__AIM OF THE TASK__:
Search the data for the word "Lemma" and copy every line that contains it.

__EXTRACTED INFORMATION__:
(** One group per distinct value of [sessionId], [None] included. *)
Lemma group_by_session_ids c :
  _id <$> group_by_session c = Util.distinct (sessionId <$> c).
Proof.
  unfold group_by_session.
  change (sessionId <$> c) with (map sessionId c).
  induction (Util.distinct (map sessionId c)) as [|k ks IH]; [done|].
  simpl. f_equal. exact IH.
Qed.


Section Search.
Variable regex_i : string → option (string → bool).



End Search.

End LogsFacts.

(** * The claims of the design document *)

Module Claims.
Import Mongo Routes App Examples.



(** C2 (as amended). The number of summaries is the number of distinct
    non-empty [sessionId]s plus the number of records whose [sessionId]
    is absent, null or empty. *)
Theorem summary_count (getTime : string → option Z) (historyItems : list LogItem) :
  length <$> Sidebar.conversations getTime historyItems
  = Some (size (list_to_set (omap GroupingSpec.nonempty_session historyItems) : gset string)
          + length (List.filter (GroupingSpec.is_legacy GroupingSpec.nonempty_session)
                      historyItems)).
Proof.
  rewrite GroupingFacts.conversations_grouping. simpl.
  by rewrite GroupingFacts.grouping_length.
Qed.

(** C2 as stated counts the distinct non-null [sessionId]s: one for two
    records with the empty string, where the sidebar shows two rows. *)
Lemma blank_sessionId_counts_twice :
  length <$> Sidebar.conversations IsoClock.getTime blank_sessions = Some 2
  ∧ size (list_to_set (omap sessionId blank_sessions) : gset string)
    + length (List.filter (λ r, bool_decide (sessionId r = None)) blank_sessions) = 1.
Proof. split; vm_compute; reflexivity. Qed.



(** C4. The answer to a deletion is handled by the render that took the
    click, with the [sessionId] of that render. With session A open, the
    deletion of B is requested, B is opened, and the deletion succeeds: B
    stays the active session although it is among the deleted ones. With
    B open, the deletion of B is requested, A is opened, and the deletion
    succeeds: the chat is reset although A is not among the deleted
    ones. *)
Theorem success_reads_the_session_of_the_click :
  activeSessionId (run initial [ClickRow convA; ClickTrash convB; ClickRow convB;
                                DeleteAnswered 0 true]) = Some "B"
  ∧ activeSessionId (run initial [ClickRow convB; ClickTrash convB; ClickRow convA;
                                  DeleteAnswered 0 true]) = None.
Proof. split; reflexivity. Qed.

(** C5. The route deletes by [sessionId] only when [sessionIds] is an
    array with at least one element; for an empty array, a missing field
    or any other value it deletes every record of the collection. *)
Theorem delete_branches (sessionIds : option JSON) (c : Collection) :
  match sessionIds with
  | Some (JArray (v :: vs)) =>
      delete_logs sessionIds c = deleteMany (λ d, matches_in (v :: vs) (sessionId d)) c
  | _ => delete_logs sessionIds c = (length c, [])
  end.
Proof.
  destruct sessionIds as [[| | | |[|v vs]|]|]; simpl;
    try done; apply DeleteFacts.deleteMany_all.
Qed.

(** C6. When the deletion call fails, the state after the answer is the
    state before the call (with the busy flag down, as it was for any
    call the sidebar lets through): selection mode, the selected keys,
    the active session, the messages and the history version are what
    they were. Whenever the failure arrives, it changes none of them. *)
Theorem failed_deletion_leaves_state (sessionIds : option (list string)) (st : State) :
  let st' := step (callDelete sessionIds st) (DeleteAnswered (length (deleteCalls st)) false) in
  st' = (if deleting st then set_deleting false (deleteCalls st) st else st)
  ∧ deleting st' = false
  ∧ ∀ n, let st'' := step st (DeleteAnswered n false) in
         selectionMode st'' = selectionMode st
         ∧ selectedKeys st'' = selectedKeys st
         ∧ activeSessionId st'' = activeSessionId st
         ∧ messages st'' = messages st
         ∧ historyVersion st'' = historyVersion st.
Proof.
  intros st'. subst st'. rewrite AppFacts.call_then_answer. split_and!.
  - unfold delete_settled. destruct (deleting st) eqn:Hd; [done|].
    destruct st. simpl in *. by rewrite Hd.
  - done.
  - intros n. simpl. by destruct (deleteCalls st !! n).
Qed.

(** C7. The answers of two searches arrive in the other order: "a" is
    typed and sent, "ab" is typed and sent, the answer for "ab" arrives,
    then the answer for "a". The list shows the results for "a" under the
    query "ab". *)
Theorem late_answer_overwrites_results :
  let st := run initial [SelectTab search; TypeQuery "a"; DebounceElapsed;
                         TypeQuery "ab"; DebounceElapsed;
                         SearchAnswered 1 (Some found_ab);
                         SearchAnswered 0 (Some found_a)] in
  query st = "ab" ∧ searchResults st = found_a ∧ historyItems st = found_a.
Proof. vm_compute. done. Qed.







(** C10. Whatever the events since the page was mounted, at most one
    deletion call waits for its answer, and while one does, a click on
    "Delete all", on "Delete selected" or on the bin of a row changes
    nothing and sends nothing. *)
Theorem one_deletion_at_a_time (events : list Event) :
  let st := run initial events in
  length (deleteCalls st) ≤ 1
  ∧ (deleteCalls st = []
     ∨ (step st ClickDeleteAll = st ∧ step st ClickDeleteSelected = st
        ∧ ∀ conv, step st (ClickTrash conv) = st)).
Proof.
  intros st.
  destruct (AppFacts.one_in_flight_run initial events AppFacts.one_in_flight_initial)
    as [Hlen Hbusy].
  split; [done|].
  destruct (deleting st) eqn:Hd.
  - right. by apply AppFacts.busy_ignores_clicks.
  - left. by apply Hbusy.
Qed.

End Claims.

(** * The rest of the sidebar, the page and the routes *)

(** ** Lists and filters *)

Module ListFacts.

Section Filter.
Context {A : Type}.
Implicit Types (P Q : A → bool) (l : list A).

Lemma filter_ext P Q l : (∀ x, P x = Q x) → List.filter P l = List.filter Q l.
Proof. intros H. induction l as [|x l IH]; simpl; [done|]. by rewrite H, IH. Qed.

Lemma filter_ext_in P Q l : (∀ x, x ∈ l → P x = Q x) → List.filter P l = List.filter Q l.
Proof.
  intros H. induction l as [|x l IH]; simpl; [done|].
  rewrite H by left. rewrite IH; [done|]. intros y Hy. apply H. by right.
Qed.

__EXPECTED ANSWER__:
Lemma group_by_session_ids c :
Lemma blank_sessionId_counts_twice :
Lemma filter_ext P Q l : (∀ x, P x = Q x) → List.filter P l = List.filter Q l.
Lemma filter_ext_in P Q l : (∀ x, x ∈ l → P x = Q x) → List.filter P l = List.filter Q l.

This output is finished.